(** * Backtest engine of binance_api: signals, execution, metrics

    A shallow embedding of the signal generators ([strategies/*.py]), of
    the metrics code ([core/metrics.py], [strategies/base.py]), of the
    runner ([core/backtester.py], the loop of [main.py]) and of the checks
    of [core/data_loader.py].

    Numbers.  A Python/NumPy [float64] is modelled by [float]: an exact
    rational, or one of the three IEEE special values.  Rounding and
    overflow are not modelled; what is modelled is everything the code
    branches on: comparisons (false on nan), division by zero (inf or nan,
    as NumPy does, no exception), and the propagation of nan and inf.

    Libraries.  pandas and NumPy operations are modelled as documented
    ([dropna], [rolling], [np.where], [np.select], column assignment).  The
    moving average of [ta] is a rolling mean; its RSI and Bollinger bands
    are parameters.  The simulator [vbt.Portfolio.from_signals] is modelled
    at the defaults the strategies leave it at; the return statistics of a
    portfolio are parameters.

    Exceptions.  A computation that may raise returns a [result]. *)

From Stdlib Require Import ZArith QArith Qabs Bool String List Lia.
From Stdlib Require Import Sorted Permutation.
From Stdlib Require Import Lqa.
Import ListNotations.
Open Scope Z_scope.

(** ** float64 values *)

Module Float.

Inductive float : Type :=
| NaN
| NInf
| PInf
| Fin (q : Q).

Definition zero : float := Fin 0.
Definition of_Z (z : Z) : float := Fin (inject_Z z).
Definition of_nat (n : nat) : float := of_Z (Z.of_nat n).

Definition Qlt_bool (x y : Q) : bool := negb (Qle_bool y x).

Definition is_nan (x : float) : bool :=
  match x with NaN => true | _ => false end.

Definition is_finite (x : float) : bool :=
  match x with Fin _ => true | _ => false end.

Definition is_inf (x : float) : bool :=
  match x with PInf | NInf => true | _ => false end.

Definition notna (x : float) : bool := negb (is_nan x).

(** [x < y]; false as soon as one side is nan. *)
Definition flt (x y : float) : bool :=
  match x, y with
  | NaN, _ | _, NaN => false
  | NInf, NInf => false
  | NInf, _ => true
  | _, NInf => false
  | PInf, _ => false
  | Fin _, PInf => true
  | Fin a, Fin b => Qlt_bool a b
  end.

Definition fgt (x y : float) : bool := flt y x.

(** [x <= y]; false as soon as one side is nan. *)
Definition fle (x y : float) : bool :=
  match x, y with
  | NaN, _ | _, NaN => false
  | NInf, _ => true
  | _, PInf => true
  | PInf, _ => false
  | Fin _, NInf => false
  | Fin a, Fin b => Qle_bool a b
  end.

Definition fge (x y : float) : bool := fle y x.

(** [x == y]; nan is not equal to itself. *)
Definition feqb (x y : float) : bool :=
  match x, y with
  | NInf, NInf | PInf, PInf => true
  | Fin a, Fin b => Qeq_bool a b
  | _, _ => false
  end.

Definition fneg (x : float) : float :=
  match x with
  | NaN => NaN
  | NInf => PInf
  | PInf => NInf
  | Fin a => Fin (- a)
  end.

Definition fabs (x : float) : float :=
  match x with
  | NaN => NaN
  | NInf | PInf => PInf
  | Fin a => Fin (Qabs a)
  end.

Definition fadd (x y : float) : float :=
  match x, y with
  | NaN, _ | _, NaN => NaN
  | PInf, NInf | NInf, PInf => NaN
  | PInf, _ | _, PInf => PInf
  | NInf, _ | _, NInf => NInf
  | Fin a, Fin b => Fin (a + b)
  end.

Definition fsub (x y : float) : float := fadd x (fneg y).

(** The sign of an infinity times a finite factor; [inf * 0] is nan. *)
Definition scale_inf (pos : bool) (a : Q) : float :=
  if Qeq_bool a 0 then NaN
  else if Qlt_bool 0 a then (if pos then PInf else NInf)
  else (if pos then NInf else PInf).

Definition fmul (x y : float) : float :=
  match x, y with
  | NaN, _ | _, NaN => NaN
  | PInf, PInf | NInf, NInf => PInf
  | PInf, NInf | NInf, PInf => NInf
  | PInf, Fin a | Fin a, PInf => scale_inf true a
  | NInf, Fin a | Fin a, NInf => scale_inf false a
  | Fin a, Fin b => Fin (a * b)
  end.

(** NumPy division: a non-zero number over zero is an infinity, [0/0] and
    [inf/inf] are nan; nothing is raised. *)
Definition fdiv (x y : float) : float :=
  match x, y with
  | NaN, _ | _, NaN => NaN
  | (PInf | NInf), (PInf | NInf) => NaN
  | PInf, Fin b => if Qlt_bool b 0 then NInf else PInf
  | NInf, Fin b => if Qlt_bool b 0 then PInf else NInf
  | Fin _, (PInf | NInf) => Fin 0
  | Fin a, Fin b =>
      if Qeq_bool b 0 then
        (if Qeq_bool a 0 then NaN
         else if Qlt_bool 0 a then PInf else NInf)
      else Fin (a / b)
  end.

Definition fsum (xs : list float) : float :=
  fold_left fadd xs zero.

Definition fmax (x y : float) : float := if flt x y then y else x.
Definition fmin (x y : float) : float := if flt y x then y else x.

End Float.
Import Float.

(** ** Exceptions *)

Inductive exn : Type :=
| ValueError (msg : string)
| OtherError (msg : string).

Inductive result (A : Type) : Type :=
| Ok (a : A)
| Raise (e : exn).
Arguments Ok {A} a.
Arguments Raise {A} e.

Definition bind {A B : Type} (m : result A) (k : A -> result B) : result B :=
  match m with
  | Ok a => k a
  | Raise e => Raise e
  end.

Notation "x <- m ;; k" := (bind m (fun x => k))
  (at level 61, m at next level, right associativity).

Definition raises {A : Type} (m : result A) : Prop :=
  exists e, m = Raise e.

(** ** The pandas and NumPy operations the strategies use *)

Module Pandas.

◆ Exercise brief: Your answer must be the records themselves, output again exactly.

◆ Result of the task:
(** * Backtest engine of binance_api: signals, execution, metrics

    A shallow embedding of the signal generators ([strategies/*.py]), of
    the metrics code ([core/metrics.py], [strategies/base.py]), of the
    runner ([core/backtester.py], the loop of [main.py]) and of the checks
    of [core/data_loader.py].

    Numbers.  A Python/NumPy [float64] is modelled by [float]: an exact
    rational, or one of the three IEEE special values.  Rounding and
    overflow are not modelled; what is modelled is everything the code
    branches on: comparisons (false on nan), division by zero (inf or nan,
    as NumPy does, no exception), and the propagation of nan and inf.

    Libraries.  pandas and NumPy operations are modelled as documented
    ([dropna], [rolling], [np.where], [np.select], column assignment).  The
    moving average of [ta] is a rolling mean; its RSI and Bollinger bands
    are parameters.  The simulator [vbt.Portfolio.from_signals] is modelled
    at the defaults the strategies leave it at; the return statistics of a
    portfolio are parameters.

    Exceptions.  A computation that may raise returns a [result]. *)

From Stdlib Require Import ZArith QArith Qabs Bool String List Lia.
From Stdlib Require Import Sorted Permutation.
From Stdlib Require Import Lqa.
Import ListNotations.
Open Scope Z_scope.

(** ** float64 values *)

Module Float.

Inductive float : Type :=
| NaN
| NInf
| PInf
| Fin (q : Q).

Definition zero : float := Fin 0.
Definition of_Z (z : Z) : float := Fin (inject_Z z).
Definition of_nat (n : nat) : float := of_Z (Z.of_nat n).

Definition Qlt_bool (x y : Q) : bool := negb (Qle_bool y x).

Definition is_nan (x : float) : bool :=
  match x with NaN => true | _ => false end.

Definition is_finite (x : float) : bool :=
  match x with Fin _ => true | _ => false end.

Definition is_inf (x : float) : bool :=
  match x with PInf | NInf => true | _ => false end.

Definition notna (x : float) : bool := negb (is_nan x).

(** [x < y]; false as soon as one side is nan. *)
Definition flt (x y : float) : bool :=
  match x, y with
  | NaN, _ | _, NaN => false
  | NInf, NInf => false
  | NInf, _ => true
  | _, NInf => false
  | PInf, _ => false
  | Fin _, PInf => true
  | Fin a, Fin b => Qlt_bool a b
  end.

Definition fgt (x y : float) : bool := flt y x.

(** [x <= y]; false as soon as one side is nan. *)
Definition fle (x y : float) : bool :=
  match x, y with
  | NaN, _ | _, NaN => false
  | NInf, _ => true
  | _, PInf => true
  | PInf, _ => false
  | Fin _, NInf => false
  | Fin a, Fin b => Qle_bool a b
  end.

Definition fge (x y : float) : bool := fle y x.

(** [x == y]; nan is not equal to itself. *)
Definition feqb (x y : float) : bool :=
  match x, y with
  | NInf, NInf | PInf, PInf => true
  | Fin a, Fin b => Qeq_bool a b
  | _, _ => false
  end.

Definition fneg (x : float) : float :=
  match x with
  | NaN => NaN
  | NInf => PInf
  | PInf => NInf
  | Fin a => Fin (- a)
  end.

Definition fabs (x : float) : float :=
  match x with
  | NaN => NaN
  | NInf | PInf => PInf
  | Fin a => Fin (Qabs a)
  end.

Definition fadd (x y : float) : float :=
  match x, y with
  | NaN, _ | _, NaN => NaN
  | PInf, NInf | NInf, PInf => NaN
  | PInf, _ | _, PInf => PInf
  | NInf, _ | _, NInf => NInf
  | Fin a, Fin b => Fin (a + b)
  end.

Definition fsub (x y : float) : float := fadd x (fneg y).

(** The sign of an infinity times a finite factor; [inf * 0] is nan. *)
Definition scale_inf (pos : bool) (a : Q) : float :=
  if Qeq_bool a 0 then NaN
  else if Qlt_bool 0 a then (if pos then PInf else NInf)
  else (if pos then NInf else PInf).

Definition fmul (x y : float) : float :=
  match x, y with
  | NaN, _ | _, NaN => NaN
  | PInf, PInf | NInf, NInf => PInf
  | PInf, NInf | NInf, PInf => NInf
  | PInf, Fin a | Fin a, PInf => scale_inf true a
  | NInf, Fin a | Fin a, NInf => scale_inf false a
  | Fin a, Fin b => Fin (a * b)
  end.

(** NumPy division: a non-zero number over zero is an infinity, [0/0] and
    [inf/inf] are nan; nothing is raised. *)
Definition fdiv (x y : float) : float :=
  match x, y with
  | NaN, _ | _, NaN => NaN
  | (PInf | NInf), (PInf | NInf) => NaN
  | PInf, Fin b => if Qlt_bool b 0 then NInf else PInf
  | NInf, Fin b => if Qlt_bool b 0 then PInf else NInf
  | Fin _, (PInf | NInf) => Fin 0
  | Fin a, Fin b =>
      if Qeq_bool b 0 then
        (if Qeq_bool a 0 then NaN
         else if Qlt_bool 0 a then PInf else NInf)
      else Fin (a / b)
  end.

Definition fsum (xs : list float) : float :=
  fold_left fadd xs zero.

Definition fmax (x y : float) : float := if flt x y then y else x.
Definition fmin (x y : float) : float := if flt y x then y else x.

End Float.
Import Float.

(** ** Exceptions *)

Inductive exn : Type :=
| ValueError (msg : string)
| OtherError (msg : string).

Inductive result (A : Type) : Type :=
| Ok (a : A)
| Raise (e : exn).
Arguments Ok {A} a.
Arguments Raise {A} e.

Definition bind {A B : Type} (m : result A) (k : A -> result B) : result B :=
  match m with
  | Ok a => k a
  | Raise e => Raise e
  end.

Notation "x <- m ;; k" := (bind m (fun x => k))
  (at level 61, m at next level, right associativity).

Definition raises {A : Type} (m : result A) : Prop :=
  exists e, m = Raise e.

(** ** The pandas and NumPy operations the strategies use *)

Module Pandas.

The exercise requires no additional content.